[Start of Attachment]

Lemma finds_cons needed d l q :
  finds needed (d :: l) q <->
  is_ok (lookup_node t (d ++ [needed]) false) = true /\ leads (d ++ [needed]) q \/ absent needed d /\ finds needed l q.
Proof.
  split.
  - intros ([|d' before] & d0 & after & E & Hb & Hd); simplify_eq/=; [by left|]. right. inversion_clear Hb. split; [done|].
    by exists before, d0, after.
  - intros [Hd|[Ha (before & d0 & after & -> & Hb & Hd)]]; [by exists [], d, l|]. exists (d :: before), d0, after.
    split; [done|]. split; [by constructor|done].
Qed.
(** Names that were looked for in vain need not be looked for again. *)
Lemma finds_dedup needed q l : forall seen, Forall (absent needed) seen -> finds needed (dedup_from seen l) q -> finds needed l q.
Proof.
  induction l as [|d l IH]; intros seen Hs; cbn [dedup_from]; [done|]. case_bool_decide as Hin.
  - intros Hf. apply finds_cons. right. rewrite Forall_forall in Hs. split; [by apply Hs|]. eapply IH; [|done]. by apply Forall_forall.
  - intros [Hd|[Ha Hf]]%finds_cons; apply finds_cons; [by left|right]. split; [done|]. eapply IH; [|done]. by constructor.
Qed.
Lemma finds_search needed own inherited runpaths q :
  finds needed (search_path search_dirs own runpaths inherited) q -> finds needed (own ++ inherited ++ search_dirs ++ runpaths) q.
Proof.
  unfold search_path, deduplicate_paths. rewrite (app_assoc own). generalize (own ++ inherited). intros l.
  intros Hf. apply (finds_dedup _ _ _ [] (Forall_nil_2 _)) in Hf. revert Hf.
  generalize (search_dirs ++ runpaths). intros rest.
  assert (forall seen, Forall (absent needed) seen -> finds needed (dedup_from seen l ++ rest) q -> finds needed (l ++ rest) q) as H; [|by apply H].
  induction l as [|d l IH]; intros seen Hs; cbn [dedup_from app]; [done|]. case_bool_decide as Hin; cbn [app].
  - intros Hf. apply finds_cons. right. rewrite Forall_forall in Hs. split; [by apply Hs|]. eapply IH; [|done]. by apply Forall_forall.
  - intros [Hd|[Ha Hf]]%finds_cons; apply finds_cons; [by left|right]. split; [done|]. eapply IH; [|done]. by constructor.
Qed.
Context (structure : list ResolvedTool) (payload_root : path) (dirs : list path) (executables : gset ExecState) (libraries : gset LibState).
Context (Cl : startup_closed t goblin bundle_root config structure payload_root dirs executables libraries) (Hdirs : dirs_ok payload_root).

(** A file of the payload that a validated path names. *)
Lemma value_inside field raw relative q : validate_absolute_payload_path raw = Some relative ->
  leads_executable t payload_root (payload_root ++ split_on 47 relative) q ->
  value t (resolve_inside_payload field (join_path payload_root relative) payload_root) = Ok q.
Proof.
  intros Hv (Hin & m & c & El & _). rewrite (join_validated _ _ _ Hv). unfold resolve_inside_payload. rewrite value_try, value_mapping.
  rewrite (value_canonicalize _ _ _ El). cbn [map_err]. unfold path_starts_with. by rewrite bool_decide_eq_true_2.
Qed.
Lemma executable_metadata_of mode content : Z.land mode 0x49 <> 0%Z -> is_executable_file (metadata_of (Reg mode content)) = true.
Proof. intros H. unfold is_executable_file. cbn. destruct (_ =? 0)%Z eqn:E; [by bools|done]. Qed.

Lemma launch_dynamic target argv0 raw relative l linfo arguments : validate_absolute_payload_path raw = Some relative ->
  leads_executable t payload_root (payload_root ++ split_on 47 relative) l -> file_info t goblin (pc_arch (bc_platform config)) l linfo ->
  ei_interpreter linfo = None -> dirs <> [] ->
  exists plan, value t (prepare_dynamic_program location config payload_root target argv0 raw arguments) = Ok plan.
Proof.
  intros Hv Hl (mode & content & elf & El & Hg & Hi) Hn Hne. unfold prepare_dynamic_program. rewrite Hv, value_try, (value_inside _ _ _ _ Hv Hl).
  rewrite value_try, value_mapping, (value_metadata _ _ _ El). cbn [map_err].
  destruct Hl as (Hin & m & c & E & Hx). pose proof (looked_up t names root_dir _ _ _ E true) as E2. rewrite El in E2. simplify_eq.
  rewrite executable_metadata_of by done. cbn [negb]. rewrite value_bind, (value_read _ _ _ _ El).
  destruct (lookup_canonical t _ _ _ names root_dir El) as (Eg & _). destruct (la_agree _ _ _ _ La _ _ _ _ _ Eg Hg Hi) as [pie Hp].
  rewrite value_try. cbn [value]. cbn beta iota. rewrite Hp, Hn. cbn [map_err linkage].
  rewrite bool_decide_eq_false_2.
  2: { intros Hnil. pose proof (sc_dirs _ _ _ _ _ _ _ _ _ Cl) as Hd. rewrite Hnil in Hd. by inversion Hd. }
  rewrite value_try, value_mapping, at_root. destruct root_itself as [n Er]. rewrite (value_canonicalize _ _ _ Er). cbn [map_err].
  rewrite value_try. destruct (launch_dirs payload_root Hdirs 0 (library_dirs (loader config))) as [ds ->]; [done|]. by eexists.
Qed.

[End of Attachment]

WHAT YOU NEED TO DO - Locate the string "structure" in the listing above and copy every line where it occurs.

TASK OUTPUT -
Context (structure : list ResolvedTool) (payload_root : path) (dirs : list path) (executables : gset ExecState) (libraries : gset LibState).
Context (Cl : startup_closed t goblin bundle_root config structure payload_root dirs executables libraries) (Hdirs : dirs_ok payload_root).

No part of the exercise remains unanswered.